Serum total and high-density lipoprotein (HDL) cholesterol levels were measured on nonfasting samples. Non-HDL cholesterol level was calculated. Baseline serum high-sensitivity C-reactive protein (hsCRP) and interleukin 6 (IL-6) assays were performed at the same laboratory at the University of Minnesota.22 Baseline BDES hsCRP level was measured using a latex particle–enhanced immunoturbidmetric method (Kamiya Biomedical Company) read on a chemistry analyzer (Roche Hitachi 911; Roche Diagnostics). Baseline BOSS hsCRP levels were measured using a latex particle–enhanced immunoturbidimetric assay from Roche Diagnostics read on another chemistry analyzer (Roche Modular P800 Chemistry Analyze; Roche Diagnostics). For both methods, the reference range was 0 to 5 mg/L (to convert to nanomoles per liter, multiply by 9.524); sensitivity, 0.1 mg/L; and interassay coefficient of variation, 4.5%. Baseline hsCRP level was divided into risk groups of less than 1.0, 1.0 to 3.0, and greater than 3.0 mg/L.22 Baseline serum IL-6 level was measured using the quantitative sandwich enzyme immunoassay technique (high-sensitivity Quantikine kit; R&D Systems). The IL-6 reference range was 0.45 to 9.96 pg/mL, and the laboratory interassay coefficient of variation was 11.7%. The IL-6 levels were analyzed as tertiles.

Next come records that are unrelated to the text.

(* ===== verification/StreamSpec.v ===== *)
(** * What a stream promises

    The contract between a stream of events and the sink that receives its
    blocks, for the three kinds of events: the blocks that were sent and the
    current one hold the events that were recorded, each one once and in order.
    The class [EventKind] is what the contract needs to know of a kind; the
    dispatcher ([DispatchSpec.v]) keeps [stream_inv] for each of its streams. *)

From S2P Require Import Prelude RustString Transit Queue Pod PodParser Blocks Levels Deps.
From S2P Require Import LogEvents LogBlock Time Stream MetricsBlock SpanEvents ThreadBlock.
From S2P Require Import Sink.
From S2P Require Import Dispatch.

(** ** Kinds of events *)
Class EventKind (Any : Type) `{HeterogeneousQueue Any} := {
  push_event : rodata -> Queue -> Any -> exec Queue;
  event_item : Any -> item Any;
  push_event_item m q a : push_event m q a = push_item m q (event_item a);
  (** An event is copied without reading the memory it points to. *)
  event_item_ok m m' a : item_ok m (event_item a) -> item_ok m' (event_item a);
  event_item_frame m m' a : item_frame m (event_item a) = item_frame m' (event_item a)
}.

#[export] Program Instance log_events `{LawfulAbi} : EventKind LogMsgQueueAny :=
  {| push_event := push_log_event; event_item := log_item |}.
Next Obligation. intros. apply push_log_item. Qed.
Next Obligation. by intros ? ? m m' []. Qed.
Next Obligation. by intros ? ? m m' []. Qed.

#[export] Program Instance metric_events `{LawfulAbi} : EventKind MetricsMsgQueueAny :=
  {| push_event := push_metric_event; event_item := metric_item |}.
Next Obligation. by intros ? ? m q []. Qed.
Next Obligation. by intros ? ? m m' []. Qed.
Next Obligation. by intros ? ? m m' []. Qed.

#[export] Program Instance thread_events `{LawfulAbi} : EventKind ThreadEventQueueAny :=
  {| push_event := push_thread_event; event_item := thread_item |}.
Next Obligation. by intros ? ? m q []. Qed.
Next Obligation. by intros ? ? m m' []. Qed.
Next Obligation. by intros ? ? m m' []. Qed.

Section stream.
Context {Any : Type} `{EventKind Any}.

Definition event_ok (a : Any) : Prop := item_ok ∅ (event_item a).

(** The events that a queue holds *)
Definition holds_events (size : Z) (evs : list Any) (q : Queue) : Prop :=
  Forall event_ok evs /\ foldM (push_event ∅) (queue_new size) evs = Ok q.

(** The bytes that events take in a queue *)
Definition size_of_events (evs : list Any) : Z := blen (frames ∅ (map event_item evs)).

(** Room is left in a block before its last event. *)
Definition room (size : Z) (evs : list Any) : Prop :=
  forall init a, evs = init ++ [a] -> size_of_events init <= size - 128.

(** ** The invariant *)
Context (size : Z) (pid : Uuid).

(** A block that was sent with some events, when [offset] events were sent
    before *)
Definition sent_block (sid : Uuid) (offset : Z) (chunk : list Any) (b : EventBlock) : Prop :=
  holds_events size chunk (eb_events b) /\ chunk <> [] /\ room size chunk /\
  eb_event_offset b = offset /\ eb_process_id b = pid /\ eb_stream_id b = sid /\
  is_Some (eb_end b).

Fixpoint sent_blocks (sid : Uuid) (offset : Z) (chunks : list (list Any)) (blocks : list EventBlock)
  : Prop :=
  match chunks, blocks with
  | [], [] => True
  | chunk :: chunks, b :: blocks =>
      sent_block sid offset chunk b /\
      sent_blocks sid (offset + Z.of_nat (length chunk)) chunks blocks
  | _, _ => False
  end.

(** The block in progress *)
Definition current_block (sid : Uuid) (offset : Z) (cur : list Any) (b : EventBlock) : Prop :=
  holds_events size cur (eb_events b) /\ eb_event_offset b = offset /\ eb_process_id b = pid /\
  eb_stream_id b = sid /\ eb_end b = None.

Definition stream_holds (P : list Any -> Prop) (blocks : list EventBlock) (s : EventStream)
    (evs : list Any) : Prop :=
  exists chunks cur,
    evs = concat chunks ++ cur /\ sent_blocks (stream_id s) 0 chunks blocks /\
    current_block (stream_id s) (Z.of_nat (length (concat chunks))) cur (es_current_block s) /\
    es_full_threshold s <= size - 128 /\ P cur.

(** Between two operations there is room for an event; when one was pushed and
    the block is not flushed yet, it is the last one. *)
Definition stream_inv : list EventBlock -> EventStream -> list Any -> Prop :=
  stream_holds (fun cur => size_of_events cur <= size - 128).
Definition stream_pushed : list EventBlock -> EventStream -> list Any -> Prop :=
  stream_holds (fun cur => cur <> [] /\ room size cur).

(** *** Queues *)
Lemma push_events m q evs :
  Forall event_ok evs ->
  foldM (push_event m) q evs =
  Ok (mkQueue (q_buffer q ++ frames ∅ (map event_item evs))
        (q_obj_counter q + Z.of_nat (length evs)) (q_capacity q)).
Proof.
  revert q. induction evs as [|a evs IH]; intros q Hok; cbn [foldM].
  - unfold frames. cbn. rewrite app_nil_r, Z.add_0_r. by destruct q.
  - inversion_clear Hok as [|? ? Ha Hevs].
    rewrite push_event_item, push_item_frame by (by apply (event_item_ok ∅)).
    cbn [mbind exec_bind]. rewrite IH by done. cbn [q_buffer q_obj_counter q_capacity].
    rewrite (event_item_frame m ∅). unfold frames. cbn [map concat length].
    rewrite <- app_assoc. do 2 f_equal. lia.
Qed.

Lemma holds_events_queue evs q :
  holds_events size evs q <->
  Forall event_ok evs /\ q = mkQueue (frames ∅ (map event_item evs)) (Z.of_nat (length evs)) size.
Proof.
  unfold holds_events. split; intros [Hok Hq]; (split; [done|]); rewrite push_events in * by done.
  - by injection Hq as <-.
  - by rewrite Hq.
Qed.

(** The memory that events were copied from does not matter. *)
Lemma holds_events_mem m evs q :
  holds_events size evs q -> foldM (push_event m) (queue_new size) evs = Ok q.
Proof. intros [Hok Hq]. rewrite push_events in * by done. done. Qed.

Lemma holds_no_events : holds_events size [] (queue_new size).
Proof. by split. Qed.

Lemma holds_one_more m evs q a :
  holds_events size evs q -> event_ok a ->
  exists q', push_event m q a = Ok q' /\ holds_events size (evs ++ [a]) q'.
Proof.
  intros [Hok Hq] Ha. assert (Forall event_ok [a]) as Ha1 by by repeat constructor.
  pose proof (push_events m q [a] Ha1) as Hp.
  cbn [foldM] in Hp. destruct (push_event m q a) as [q'| | | |] eqn:E; try discriminate.
  exists q'. split; [done|].
  assert (Forall event_ok (evs ++ [a])) as Hall by (apply list.Forall_app; by split).
  split; [done|]. rewrite push_events in * by done.
  injection Hp as ->. injection Hq as <-. cbn [q_buffer q_obj_counter q_capacity queue_new app].
  unfold frames. rewrite !map_app, concat_app, length_app. do 2 f_equal. cbn. lia.
Qed.

Lemma size_of_no_events : size_of_events [] = 0.
Proof. done. Qed.

Lemma size_of_events_app x y : size_of_events (x ++ y) = size_of_events x + size_of_events y.
Proof. unfold size_of_events, frames. by rewrite map_app, map_app, concat_app, blen_app. Qed.

Lemma size_of_events_pos evs : evs <> [] -> 0 < size_of_events evs.
Proof.
  destruct evs as [|a evs]; [done|]. intros _. unfold size_of_events, frames. cbn [map concat].
  rewrite blen_app. pose proof (item_frame_pos ∅ (event_item a)).
  pose proof (blen_nonneg (concat (map (item_frame ∅) (map event_item evs)))). lia.
Qed.

Lemma size_of_events_nonneg evs : 0 <= size_of_events evs.
Proof. apply blen_nonneg. Qed.

Lemma holds_len evs q : holds_events size evs q -> len_bytes q = size_of_events evs.
Proof. rewrite holds_events_queue. by intros [_ ->]. Qed.

Lemma holds_count evs q : holds_events size evs q -> nb_objects q = Z.of_nat (length evs).
Proof. rewrite holds_events_queue. by intros [_ ->]. Qed.

(** *** Blocks *)
Lemma sent_blocks_app sid offset chunks blocks chunk b :
  sent_blocks sid offset chunks blocks ->
  sent_block sid (offset + Z.of_nat (length (concat chunks))) chunk b ->
  sent_blocks sid offset (chunks ++ [chunk]) (blocks ++ [b]).
Proof.
  revert offset blocks. induction chunks as [|c chunks IH]; intros offset [|b' blocks] Hs Hb;
    try done; cbn in *.
  - by rewrite Z.add_0_r in Hb.
  - destruct Hs as [Hc Hs]. split; [done|]. apply IH; [done|].
    rewrite length_app in Hb. by rewrite <- Z.add_assoc, <- Nat2Z.inj_add.
Qed.

(** *** Operations *)
Context (Hsize : 128 <= size).

Lemma stream_new id now tags properties :
  exists s, EventStream_new id now size pid tags properties = Ok s /\
    stream_inv [] s [] /\ stream_id s = id /\ stream_process_id s = pid.
Proof.
  unfold EventStream_new, hint_max_obj_size. cbv zeta. rewrite usize_sub_Ok by lia.
  eexists. split; [done|]. split; [|by split]. exists [], []. cbn -[Z.sub]. repeat split; try done.
  rewrite size_of_no_events. lia.
Qed.

Lemma stream_push m blocks s evs a :
  stream_inv blocks s evs -> event_ok a ->
  exists s', with_events_mut (fun q => push_event m q a) s = Ok s' /\
    stream_pushed blocks s' (evs ++ [a]) /\ stream_id s' = stream_id s /\
    (is_full s' = false -> stream_inv blocks s' (evs ++ [a])).
Proof.
  intros (chunks & cur & -> & Hb & (Hq & Ho & Hp & Hi & He) & Ht & Hs) Ha.
  destruct (holds_one_more m cur _ a Hq Ha) as (q' & Hq' & Hh).
  unfold with_events_mut. rewrite Hq'. cbn [mbind exec_bind]. eexists. split; [done|].
  split; [|split; [done|]].
  - exists chunks, (cur ++ [a]). rewrite app_assoc. repeat split; try done; try apply Hh.
    + by destruct cur.
    + intros init x E. apply app_inj_tail in E as [<- <-]. done.
  - unfold is_full. cbn. unfold block_len_bytes. cbn [eb_events].
    rewrite (holds_len _ _ Hh). rewrite Z.ltb_ge. intros Hlt.
    exists chunks, (cur ++ [a]). rewrite app_assoc. repeat split; try done; try apply Hh. lia.
Qed.

Lemma stream_is_empty P blocks s evs :
  stream_holds P blocks s evs -> is_empty s = true \/ exists cur, cur <> [] /\ P cur /\
    stream_holds (fun c => c = cur) blocks s evs.
Proof.
  intros (chunks & cur & -> & Hb & Hc & Ht & Hs). destruct cur as [|a cur].
  - left. destruct Hc as (Hq & _). unfold is_empty, block_len_bytes. by rewrite (holds_len _ _ Hq).
  - right. exists (a :: cur). split; [done|]. split; [done|]. by exists chunks, (a :: cur).
Qed.

Lemma not_empty P blocks s evs :
  stream_holds P blocks s evs -> (forall cur, P cur -> cur <> []) -> is_empty s = false.
Proof.
  intros (chunks & cur & -> & Hb & (Hq & _) & Ht & Hs) Hne. unfold is_empty, block_len_bytes.
  rewrite (holds_len _ _ Hq). pose proof (size_of_events_pos cur (Hne _ Hs)). by apply Z.eqb_neq; lia.
Qed.

(** Nothing waits in an empty stream. *)
Lemma empty_all_sent blocks s evs :
  stream_inv blocks s evs -> is_empty s = true ->
  exists chunks, concat chunks = evs /\ sent_blocks (stream_id s) 0 chunks blocks.
Proof.
  intros (chunks & cur & -> & Hb & (Hq & _) & Ht & Hs) He. exists chunks. split; [|done].
  destruct cur as [|a cur]; [by rewrite app_nil_r|]. unfold is_empty, block_len_bytes in He.
  rewrite (holds_len _ _ Hq) in He. apply Z.eqb_eq in He.
  pose proof (size_of_events_pos (a :: cur)) as Hp. rewrite He in Hp. specialize (Hp ltac:(done)). lia.
Qed.

Lemma room_of cur : size_of_events cur <= size - 128 -> room size cur.
Proof.
  intros Hs init a ->. rewrite size_of_events_app in Hs.
  pose proof (size_of_events_nonneg [a]). lia.
Qed.

Lemma stream_swap c blocks s evs :
  stream_pushed blocks s evs -> Z.of_nat (length evs) < 2 ^ 64 ->
  exists b s', swap_block c size pid s = Ok (b, s') /\ stream_inv (blocks ++ [b]) s' evs /\
    eb_stream_id b = stream_id s /\ stream_id s' = stream_id s /\ is_empty s' = true.
Proof.
  intros (chunks & cur & -> & Hb & (Hq & Ho & Hp & Hi & He) & Ht & Hne & Hr) Hl.
  unfold swap_block, get_block_ref, object_offset, block_nb_objects. rewrite Ho, (holds_count _ _ Hq).
  rewrite length_app in Hl. rewrite usize_add_Ok by lia. cbn [mbind exec_bind].
  unfold replace_block, hint_max_obj_size. cbv zeta.
  change (block_capacity_bytes (EventBlock_new _ _ _ _ _)) with size.
  rewrite usize_sub_Ok by lia. cbn [mbind exec_bind].
  unfold is_full. cbn [es_full_threshold es_current_block].
  change (block_len_bytes (EventBlock_new _ _ _ _ _)) with 0.
  rewrite (proj2 (Z.ltb_ge _ _)) by lia. cbn [negb assert_true mbind exec_bind].
  eexists _, _. split; [done|]. split; [|done].
  exists (chunks ++ [cur]), []. rewrite concat_app. cbn [concat]. rewrite !app_nil_r.
  split; [done|]. split.
  - apply sent_blocks_app; [done|]. repeat split; try done; apply Hq.
  - split; [|split; [cbn -[Z.sub]; lia|rewrite size_of_no_events; lia]].
    repeat split; try done. cbn. by rewrite length_app, Nat2Z.inj_add.
Qed.

(** What the iteration over the threads does *)
Lemma stream_set_full blocks s evs : stream_inv blocks s evs -> stream_inv blocks (set_full s) evs.
Proof.
  intros (chunks & cur & -> & Hb & Hc & Ht & Hs). exists chunks, cur. repeat split; try done.
  all: try apply Hc. cbn. lia.
Qed.

Lemma stream_inv_pushed blocks s evs :
  stream_inv blocks s evs -> is_empty s = true \/ stream_pushed blocks s evs.
Proof.
  intros Hs. destruct (stream_is_empty _ _ _ _ Hs) as [|(cur & Hne & Hr & Hh)]; [by left|right].
  destruct Hh as (chunks & cur' & -> & Hb & Hc & Ht & ->). exists chunks, cur.
  repeat split; try done; try apply Hc. by apply room_of.
Qed.
End stream.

Analyses were conducted using SAS software (version 9.4; SAS Institute, Inc). Exact binomial CIs were calculated for incidence estimates by age group and overall. Age- and sex-adjusted relative risk (RR) estimates associated with baseline risk factors were calculated using a modified Poisson regression approach with a robust error variance.23 This approach was used to estimate the RR associated with each successive generation in an age- and sex-adjusted model and a multivariable-adjusted model. In these models, generation was treated as an ordered factor, resulting in estimated RRs associated with one generation compared with the previous generation. Estimated 5-year incidence estimates by generation and by generation and age were plotted from models using the same approach. Similar models were built using indicator variables for generation.

Results

Among the 4819 participants, 2117 were men (43.9%) and 2702 were women (56.1%); the mean (SD) age at baseline was 54 (11) years. The overall 5-year incidence of AMD was 4.2% (204 cases) (Table 1) and increased by age group from 1 of 363 participants (0.3%) younger than 40 years to 10 of 51 participants (19.6%) aged 80 to 86 years at baseline. Baseline characteristics of those who developed incident AMD and those who remained free of AMD are shown in Table 2. Adjusting for age and sex, there were no associations between smoking, diabetes, hypertension, obesity, exercise, history of heavy alcohol consumption, levels of hsCRP and IL-6, nonsteroidal anti-inflammatory drug use, central retinal arteriolar and venular equivalents, or sunlight exposure and the incidence of AMD. Non-HDL cholesterol level (RR, 1.03; 95% CI, 1.00-1.06), multivitamin use (RR, 0.69; 95% CI, 0.52-0.91), statin use (RR, 0.18; 95% CI, 0.04-0.71), and educational attainment (RR, 0.53; 95% CI, 0.30-0.93) were associated with the age- and sex-adjusted risk for AMD; multivitamin use (RR, 0.74; 95% CI, 0.55-0.98) and educational level (RR, 0.63; 95% CI, 0.46-0.87) remained significant independent predictive factors in a multivariable model.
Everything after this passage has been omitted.